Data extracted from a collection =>
* * * * * * * * *

(** ** Building *)

(** The account read last is [source], and the deadline is a bound from the clock. *)
Definition at_source (source : SimpleAccount) (deadline : Z) (tr : dtrace) : Prop :=
  last_sequence tr = Some (Sequence source) /\ AccountID source = dp_signer_Address d /\
  exists n, mkEvent Now n ∈ tr /\ deadline = n + dp_txnTimeBound d.

Definition built (tx : Tx) (deadline : Z) (op : positive) (o : DOperation) (st : dstate) (tr : dtrace) : Prop :=
  tx_ops tx = [op] /\ op_heap st !! op = Some o /\ signable deadline o tr (tx_env tx).

Lemma built_stable tx deadline op o : stable (built tx deadline op o).
Proof. intros st tr e He (Ho & Hl & Hs). repeat split; try done. by apply signable_cons. Qed.

Lemma new_transaction_spec source deadline op o :
  hoare (fun st tr => ready st tr /\ at_source source deadline tr /\ op_heap st !! op = Some o)
    (new_transaction source [op] deadline)
    (fun r st tr => ready st tr /\ at_source source deadline tr /\
       forall tx, r = Ok tx -> built tx deadline op o st tr) settled.
Proof.
  unfold new_transaction, read_operations.
  eapply hoare_bind with (R' := fun os st tr => (ready st tr /\ at_source source deadline tr /\
    op_heap st !! op = Some o) /\ os = [o]).
  { eapply hoare_bind with (R' := fun st0 st tr => (ready st tr /\ at_source source deadline tr /\
      op_heap st !! op = Some o) /\ st = st0); [by apply hoare_get|].
    intros st0. apply hoare_ret. intros st tr [(HJ & Hs & Ho) <-]. simpl. by rewrite Ho. }
  intros os. apply hoare_ret. intros st tr [(HJ & (Hseq & Ha & n & Hn & Hd) & Ho) ->]. split; [done|].
  split; [by repeat split; eauto|].
  intros tx E. destruct (NewTransaction_ _) as [env|] eqn:EN; simplify_eq/=. split; [done|]. split; [done|].
  exists (Sequence source), n. rewrite Ha in EN. repeat split; try done. destruct HJ as [[_ [Hc _]] _]. by eapply Hc.
Qed.

Lemma draft_spec build_msg suffix source deadline op o :
  hoare (fun st tr => ready st tr /\ at_source source deadline tr /\ op_heap st !! op = Some o)
    (draft build_msg suffix source [op] deadline)
    (fun r st tr => ready st tr /\ built r.1 deadline op o st tr) settled.
Proof.
  unfold draft. eapply hoare_bind; [apply new_transaction_spec|]. intros r.
  eapply hoare_bind with (R' := fun tx st tr => ready st tr /\ built tx deadline op o st tr).
  { apply hoare_liftw; [intros tx st tr -> (HJ & _ & Hb); by auto|]. intros e st tr _ HP. by eapply ready_exit. }
  intros tx. eapply hoare_bind with (R' := fun _ st tr => ready st tr /\ built tx deadline op o st tr).
  { apply hoare_liftw; [by auto|]. intros e st tr _ HP. by eapply ready_exit. }
  intros x. eapply hoare_bind; [apply (quiet_call (built tx deadline op o)); [apply built_stable|done..]|].
  intros ans. eapply hoare_bind with (R' := fun _ st tr => ready st tr /\ built tx deadline op o st tr).
  { apply hoare_liftw; [by auto|]. intros e st tr _ HP. by eapply ready_exit. }
  intros sim. destruct (String.eqb _ _); [by apply hoare_ret|]. apply hoare_fail.
  intros st tr HP. by eapply ready_exit.
Qed.

Lemma checked_capped fee : checkResourceFee d fee = None -> dp_maxResourceFee d > 0 -> fee <= dp_maxResourceFee d.
Proof.
  unfold checkResourceFee. destruct (_ && _) eqn:E; [done|]. intros _ Hm.
  apply andb_false_iff in E as [E|E]; zbool; lia.
Qed.

(** The tracked part of a heap, after writes that only change data. *)
Definition same_op (op : positive) (o : DOperation) (st : dstate) : Prop :=
  exists o', op_heap st !! op = Some o' /\ bare o' = bare o.

Lemma same_op_alter op o r f st : (forall o, bare (f o) = bare o) ->
  same_op op o st -> same_op op o (mkDState (accountSequence st) (alter f r (op_heap st))).
Proof.
  intros Hf (o' & Hl & Hb). unfold same_op. simpl. destruct (decide (op = r)) as [->|Hne].
  - exists (f o'). rewrite lookup_alter_eq, Hl. split; [done|]. by rewrite Hf.
  - exists o'. by rewrite lookup_alter_ne.
Qed.

Lemma assemble_data_spec `{!LedgerKeyLaws} first sim bump attempt prev (K : dstate -> dtrace -> Prop) :
  stable K ->
  (forall st tr f, (forall o, bare (f o) = bare o) -> K st tr ->
     K (mkDState (accountSequence st) (alter f first (op_heap st))) tr) ->
  hoare (ok_with K) (assemble_data d first sim bump attempt prev) (fun _ => ok_with K) settled.
Proof.
  intros HK Hw. unfold assemble_data.
  assert (Hx : forall x st tr, ok_with K st tr -> settled x st tr) by (intros; by eapply ready_exit).
  eapply hoare_bind with (R' := fun _ => ok_with K); [by apply hoare_liftw; auto|]. intros sd.
  eapply hoare_bind with (R' := fun _ => ok_with K); [by apply hoare_get|]. intros st0.
  destruct (is_invoke _); [|by apply hoare_ret].
  eapply hoare_bind with (R' := fun _ => ok_with K).
  { destruct (inflated _ _); [by apply networkResourceCaps_spec|by apply hoare_ret]. }
  intros caps. destruct (checkResourceFee d _) as [e|] eqn:Ec; [by apply hoare_fail; auto|].
  eapply hoare_bind with (R' := fun _ => ok_with K).
  { apply write_operation_spec; [|intros; apply with_ext_bare|].
    - intros [] Ho; try done. simpl. by apply checked_capped.
    - intros st tr HS. apply Hw; [intros; apply with_ext_bare|done]. }
  intros _. destruct (hasAuth sim); [|by apply hoare_ret].
  eapply hoare_bind with (R' := fun _ => ok_with K); [by apply hoare_liftw; auto|]. intros auth.
  apply write_operation_spec; [by intros []|intros; apply with_auth_bare|].
  intros st tr HS. apply Hw; [intros; apply with_auth_bare|done].
Qed.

* * * * * * * * *

Goal of the exercise =>
Search the entries for the string "repeat" and copy each line where it occurs.

Task response =>
Proof. intros st tr e He (Ho & Hl & Hs). repeat split; try done. by apply signable_cons. Qed.
  split; [by repeat split; eauto|].
  exists (Sequence source), n. rewrite Ha in EN. repeat split; try done. destruct HJ as [[_ [Hc _]] _]. by eapply Hc.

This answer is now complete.